LISTED ENTRIES:
(* ===== verification/SwaggerRequests.v ===== *)
(** * The requests of the specification

    Paths of the specification with values for their variables, and where the router
    takes them. *)
From S2P Require Import Prelude GoStrings Regex.
From S2P Require Import SwaggerTypes Swagger SwaggerData SwaggerSpec SwaggerServed.
From S2P Require Import Services Cosmos Database Static Frontend Mux Middleware Routes.

Definition plain (v : string) : Prop := v <> EmptyString /\ ContainsRune v slash = false.
Definition fill (values : string -> string) (x : segment) : string :=
  match x with Lit s => s | Var n => values n end.
Definition instantiate (values : string -> string) (path : string) : string :=
  Join (fill values <$> (segment_of <$> Split path)).

Lemma ToLower_Join l : ToLower (Join l) = Join (ToLower <$> l).
Proof.
  unfold Join. induction l as [|s [|t l] IH]; [done..|]. cbn in *.
  rewrite ToLower_app. cbn. by rewrite IH.
Qed.

Lemma lower_slash c : bool_decide (slash = lower_ascii c) = bool_decide (slash = c).
Proof. by destruct c as [[] [] [] [] [] [] [] []]. Qed.

Lemma ContainsRune_ToLower s : ContainsRune (ToLower s) slash = ContainsRune s slash.
Proof. induction s as [|c s IH]; [done|]. cbn. by rewrite IH, lower_slash. Qed.

Lemma instantiate_split values path :
  (forall n, plain (values n)) ->
  Split (ToLower (instantiate values path)) = (fun x => ToLower (fill values x)) <$> (segment_of <$> Split path).
Proof.
  intros Hv. unfold instantiate. rewrite ToLower_Join. unfold Split at 1, Join. rewrite SplitChar_JoinChar.
  - by rewrite <- list_fmap_compose.
  - unfold Split. pose proof (SplitChar_not_nil slash path). by destruct (SplitChar slash path).
  - rewrite !Forall_fmap. unfold Split. eapply Forall_impl; [apply SplitChar_parts|]. intros s Hs. cbn.
    rewrite ContainsRune_ToLower. unfold segment_of. destruct (_ && _); [apply Hv|done].
Qed.

(** The handler that serves an operation *)
Definition handler_of (OperationID : string) : string :=
  if bool_decide (OperationID ∈ ["OpenShiftClusters_List"; "OpenShiftClusters_ListByResourceGroup"]) then "getOpenShiftClusters"
  else if bool_decide (OperationID = "OpenShiftClusters_Get") then "getOpenShiftCluster"
  else if bool_decide (OperationID ∈ ["OpenShiftClusters_CreateOrUpdate"; "OpenShiftClusters_Update"]) then "putOrPatchOpenShiftCluster"
  else if bool_decide (OperationID = "OpenShiftClusters_Delete") then "deleteOpenShiftCluster"
  else if bool_decide (OperationID = "OpenShiftClusters_ListCredentials") then "postOpenShiftClusterCredentials"
  else "getOperations".

(** What the specification is, as far as the router is concerned *)
Definition operation_table : list (string * string * string) :=
  [("/providers/Microsoft.RedHatOpenShift/operations", "GET", "Operations_List");
   ("/subscriptions/{subscriptionId}/providers/Microsoft.RedHatOpenShift/openShiftClusters", "GET", "OpenShiftClusters_List");
   ("/subscriptions/{subscriptionId}/resourceGroups/{resourceGroupName}/providers/Microsoft.RedHatOpenShift/openShiftClusters", "GET", "OpenShiftClusters_ListByResourceGroup");
   ("/subscriptions/{subscriptionId}/resourceGroups/{resourceGroupName}/providers/Microsoft.RedHatOpenShift/openShiftClusters/{resourceName}", "GET", "OpenShiftClusters_Get");
   ("/subscriptions/{subscriptionId}/resourceGroups/{resourceGroupName}/providers/Microsoft.RedHatOpenShift/openShiftClusters/{resourceName}", "PUT", "OpenShiftClusters_CreateOrUpdate");
   ("/subscriptions/{subscriptionId}/resourceGroups/{resourceGroupName}/providers/Microsoft.RedHatOpenShift/openShiftClusters/{resourceName}", "DELETE", "OpenShiftClusters_Delete");
   ("/subscriptions/{subscriptionId}/resourceGroups/{resourceGroupName}/providers/Microsoft.RedHatOpenShift/openShiftClusters/{resourceName}", "PATCH", "OpenShiftClusters_Update");
   ("/subscriptions/{subscriptionId}/resourceGroups/{resourceGroupName}/providers/Microsoft.RedHatOpenShift/openShiftClusters/{resourceName}/listCredentials", "POST", "OpenShiftClusters_ListCredentials")].

Lemma specification_operations order s :
  (forall l x, x ∈ order l <-> x ∈ l) -> specification order load = Ok s ->
  map (fun '(p, m, op) => (p, m, op_OperationID op)) (operations s) = operation_table.
Proof.
  intros Ho. rewrite specification_order by done. intros Hs.
  assert (match specification (fun l => l) load with
          | Ok s => map (fun '(p, m, op) => (p, m, op_OperationID op)) (operations s) = operation_table
          | _ => False end) as H by (by vm_compute).
  by rewrite Hs in H.
Qed.

Lemma operation_rows order :
  (forall l x, x ∈ order l <-> x ∈ l) ->
  exists s, specification order load = Ok s /\
    (forall p m op, (p, m, op) ∈ operations s -> (p, m, op_OperationID op) ∈ operation_table) /\
    (forall p m id, (p, m, id) ∈ operation_table -> exists op, (p, m, op) ∈ operations s /\ op_OperationID op = id).
Proof.
  intros Ho. pose proof specification_files as Hf. rewrite <- (specification_order order Ho) in Hf.
  destruct (specification order load) as [s| | |] eqn:Hs; [|done..]. exists s.
  pose proof (specification_operations _ _ Ho Hs) as Ht. split_and!; [done|intros p m op Hop|intros p m id Hr].
  - rewrite <- Ht. apply list_elem_of_In, in_map_iff. exists (p, m, op). split; [done|by apply list_elem_of_In].
  - rewrite <- Ht in Hr. apply list_elem_of_In, in_map_iff in Hr as ([[p' m'] op] & [= -> -> <-] & Hin).
    exists op. split; [by apply list_elem_of_In|done].
Qed.

Section served.
Context {W : Type} `{!Runtime W, !Account W} {PB : PageBound} `{!Cell W Header}.
Context `{!Cell W ResponseWriter, !Telemetry W, !ClientAuthorizer W}.
Context {EV : Env} {U : Url} {CD : Codec}.
Context (db : Database) (apis : gmap string (Version W)) (feature_operations : bool).
Context (encode_operations : list Operation -> string).
Let endpoints := endpoints db apis feature_operations encode_operations.

(** The endpoint that a request goes to, under the name of its handler, with the
    variables of the path of the specification and of its own *)
Record served (rq : ServerRequest) (path : string) (values : string -> string) (v : string)
    (e : endpoint (Handler W)) : Prop := {
  sv_variables n : Var n ∈ segment_of <$> Split path -> vars_at rq e !! n = Some (ToLower (values n));
  sv_version : vars_at rq e !! "api-version" = Some v;
  sv_namespace : vars_at rq e !! "resourceProviderNamespace" = Some (ToLower resourceProviderNamespace);
  sv_type t : vars_at rq e !! "resourceType" = Some t -> t = ToLower resourceType;
  sv_values n s : n ∈ ["subscriptionId"; "resourceGroupName"; "resourceName"] -> vars_at rq e !! n = Some s ->
    s = ToLower (values n);
  sv_absent n : n ∈ ["location"; "operationId"] -> vars_at rq e !! n = None;
  sv_query : ep_Query e = any_version;
}.

(** [dispatch] on the elements of a path, for a version *)
Definition takes (v : string) (l : list string) (e : endpoint (Handler W)) : bool :=
  bool_decide (is_Some (match_segments (segment_of <$> Split (ep_Path e)) l)) &&
  match segment_of (snd (ep_Query e)) with Var _ => true | Lit s => bool_decide (v = s) end.
Fixpoint seek (v : string) (l : list string) (method : string) (es : list (endpoint (Handler W))) : target (Handler W) :=
  match es with
  | [] => Missing
  | e :: es =>
      if takes v l e then
        match pick method (ep_Methods e) with
        | Some (h, name) => Found h name e
        | None => match seek v l method es with Missing => Mismatch | t => t end
        end
      else seek v l method es
  end.
Definition variables (v : string) (l : list string) (e : endpoint (Handler W)) : gmap string string :=
  foldl (fun vars '(k, v) => <[k := v]> vars) ∅
    (default [] (match_segments (segment_of <$> Split (ep_Path e)) l) ++
     match segment_of (snd (ep_Query e)) with Var n => [(n, v)] | Lit _ => [] end).

Lemma applies_split rq v vs l e :
  Split (sr_Path rq) = l -> sr_Query rq !! "api-version" = Some (v :: vs) -> ContainsRune v newline = false ->
  fst (ep_Query e) = "api-version" ->
  applies rq e = takes v l e /\ (applies rq e = true -> vars_at rq e = variables v l e).
Proof.
  intros <- Hq Hn He. unfold applies, takes, variables, vars_at, setMatch, ep_matchers, match_path. rewrite He.
  cbn [fmap list_fmap vars_of match_path concat]. unfold match_path, match_query. rewrite Hq, Hn.
  destruct (segment_of (snd (ep_Query e))) as [s|n]; [|split; [done|intros _; by rewrite app_nil_r]].
  destruct (decide (v = s)) as [->|Hd].
  - rewrite !bool_decide_eq_true_2 with (P := s = s) by done. split; [done|]. done.
  - rewrite (bool_decide_eq_false_2 (v = s)) by done. split; [done|]. by destruct (bool_decide (is_Some (match_segments _ _))).
Qed.

Lemma dispatch_seek rq v vs l es :
  Split (sr_Path rq) = l -> sr_Query rq !! "api-version" = Some (v :: vs) -> ContainsRune v newline = false ->
  Forall (fun e => fst (ep_Query e) = "api-version") es ->
  dispatch rq es = seek v l (sr_Method rq) es.
Proof.
  intros Hl Hq Hn. induction 1 as [|e es He _ IH]; [done|]. cbn [dispatch seek].
  destruct (applies_split rq v vs l e Hl Hq Hn He) as [-> _]. by rewrite IH.
Qed.

(** Variables have a first character. *)
Ltac name_values values Hne :=
  repeat match goal with
  | |- context [ToLower (values ?n)] =>
      let x := fresh "x" in
      pose proof (Hne n); remember (ToLower (values n)) as x eqn:?; destruct x; [done|]
  end.

(** One row of the table: the endpoint by evaluation, then the variables one by one *)
Ltac serve values rq Hne Ha :=
  revert Ha; set (sg := segment_of <$> Split _); vm_compute in sg; subst sg; cbn [fmap list_fmap fill];
  name_values values Hne; intros Ha;
  match goal with |- context [seek ?v ?l ?m ?es] =>
    let r := eval vm_compute in (seek v l m es) in change (seek v l m es) with r end;
  eexists _, _; split; [reflexivity|];
  match goal with |- served _ _ _ _ ?e =>
    let Ht := fresh in let Hvars := fresh in
    destruct (Ha e eq_refl) as [Ht Hvars]; rewrite Ht in Hvars; specialize (Hvars eq_refl);
    split; [| | | | | |reflexivity]; rewrite Hvars;
    [ let n := fresh in let Hn := fresh in intros n Hn;
      match type of Hn with ?x ∈ ?l => let l' := eval vm_compute in l in change (x ∈ l') in Hn end;
      repeat (apply elem_of_cons in Hn as [Hn|Hn]; [first [discriminate Hn|injection Hn as ->]|]); [..|by inversion Hn];
      repeat match goal with E : _ = ToLower (values _) |- _ => rewrite <- E; clear E end; by vm_compute
    | by vm_compute | by vm_compute | let t := fresh in intros t; vm_compute; intros [=]; done
    | let n := fresh in let s := fresh in let Hn := fresh in intros n s Hn;
      repeat (apply elem_of_cons in Hn as [->|Hn]); [..|by inversion Hn];
      repeat match goal with E : _ = ToLower (values _) |- _ => rewrite <- E; clear E end; vm_compute; by intros [=]
    | let n := fresh in let Hn := fresh in intros n Hn;
      repeat (apply elem_of_cons in Hn as [->|Hn]); [..|by inversion Hn]; by vm_compute ]
  end.

Lemma table_served values rq v vs p m id :
  (forall n, plain (values n)) -> (p, m, id) ∈ operation_table ->
  sr_Method rq = m -> sr_Path rq = ToLower (instantiate values p) ->
  sr_Query rq !! "api-version" = Some (v :: vs) -> ContainsRune v newline = false ->
  exists h e, dispatch rq endpoints = Found h (handler_of id) e /\ served rq p values v e.
Proof.
  intros Hv Hin Hm Hp Hq Hn.
  assert (Split (sr_Path rq) = (fun x => ToLower (fill values x)) <$> (segment_of <$> Split p)) as Hs.
  { rewrite Hp. by apply instantiate_split. }
  assert (forall n, ToLower (values n) <> EmptyString) as Hne.
  { intros n E. destruct (Hv n) as [Hne _]. by destruct (values n). }
  rewrite (dispatch_seek rq v vs _ _ Hs Hq Hn), Hm by (repeat constructor).
  pose proof (fun e => applies_split rq v vs _ e Hs Hq Hn) as Ha.
  clear Hp Hv. unfold operation_table in Hin. unfold endpoints, Routes.endpoints.
  repeat match goal with |- context [handler ?h] => generalize (handler h); intros ?
                       | |- context [body_handler ?h] => generalize (body_handler h); intros ? end.
  repeat (apply elem_of_cons in Hin as [[= -> -> ->]|Hin]); [..|by inversion Hin]; serve values rq Hne Ha.
Qed.

(** What a client is not told of *)
Definition unpublished : list string := ["getAsyncOperationsStatus"; "getAsyncOperationResult"; "putSubscription"].

Lemma endpoints_published e m h name :
  e ∈ endpoints -> (m, h, name) ∈ ep_Methods e -> name ∉ unpublished ->
  exists p id, (p, m, id) ∈ operation_table /\ handler_of id = name /\ is_Some (match_path (ep_Path e) (ToLower p)).
Proof.
  unfold endpoints, Routes.endpoints. intros He Hm Hu.
  assert (existsb (fun '(p, m', id) => bool_decide (m = m') && bool_decide (handler_of id = name) &&
            bool_decide (is_Some (match_path (ep_Path e) (ToLower p)))) operation_table = true) as H.
  { repeat (apply elem_of_cons in He as [->|He]); [..|by inversion He]; cbn [ep_Methods] in Hm;
      repeat (apply elem_of_cons in Hm as [[= -> _ ->]|Hm]); try (by inversion Hm); try (by vm_compute);
      destruct Hu; unfold unpublished; set_solver. }
  apply existsb_exists in H as ([[p m'] id] & Hin%list_elem_of_In & [[Hm' Hn]%andb_prop Hp]%andb_prop).
  apply bool_decide_eq_true in Hm' as <-, Hn, Hp. by exists p, id.
Qed.
End served.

PROBLEM TO WORK ON: Retype the portion of the data above that starts on the line with "[] => Missing" and finishes on the line with "(default [] (match_segments", including both of those lines.

ANSWER BELOW:
  | [] => Missing
  | e :: es =>
      if takes v l e then
        match pick method (ep_Methods e) with
        | Some (h, name) => Found h name e
        | None => match seek v l method es with Missing => Mismatch | t => t end
        end
      else seek v l method es
  end.
Definition variables (v : string) (l : list string) (e : endpoint (Handler W)) : gmap string string :=
  foldl (fun vars '(k, v) => <[k := v]> vars) ∅
    (default [] (match_segments (segment_of <$> Split (ep_Path e)) l) ++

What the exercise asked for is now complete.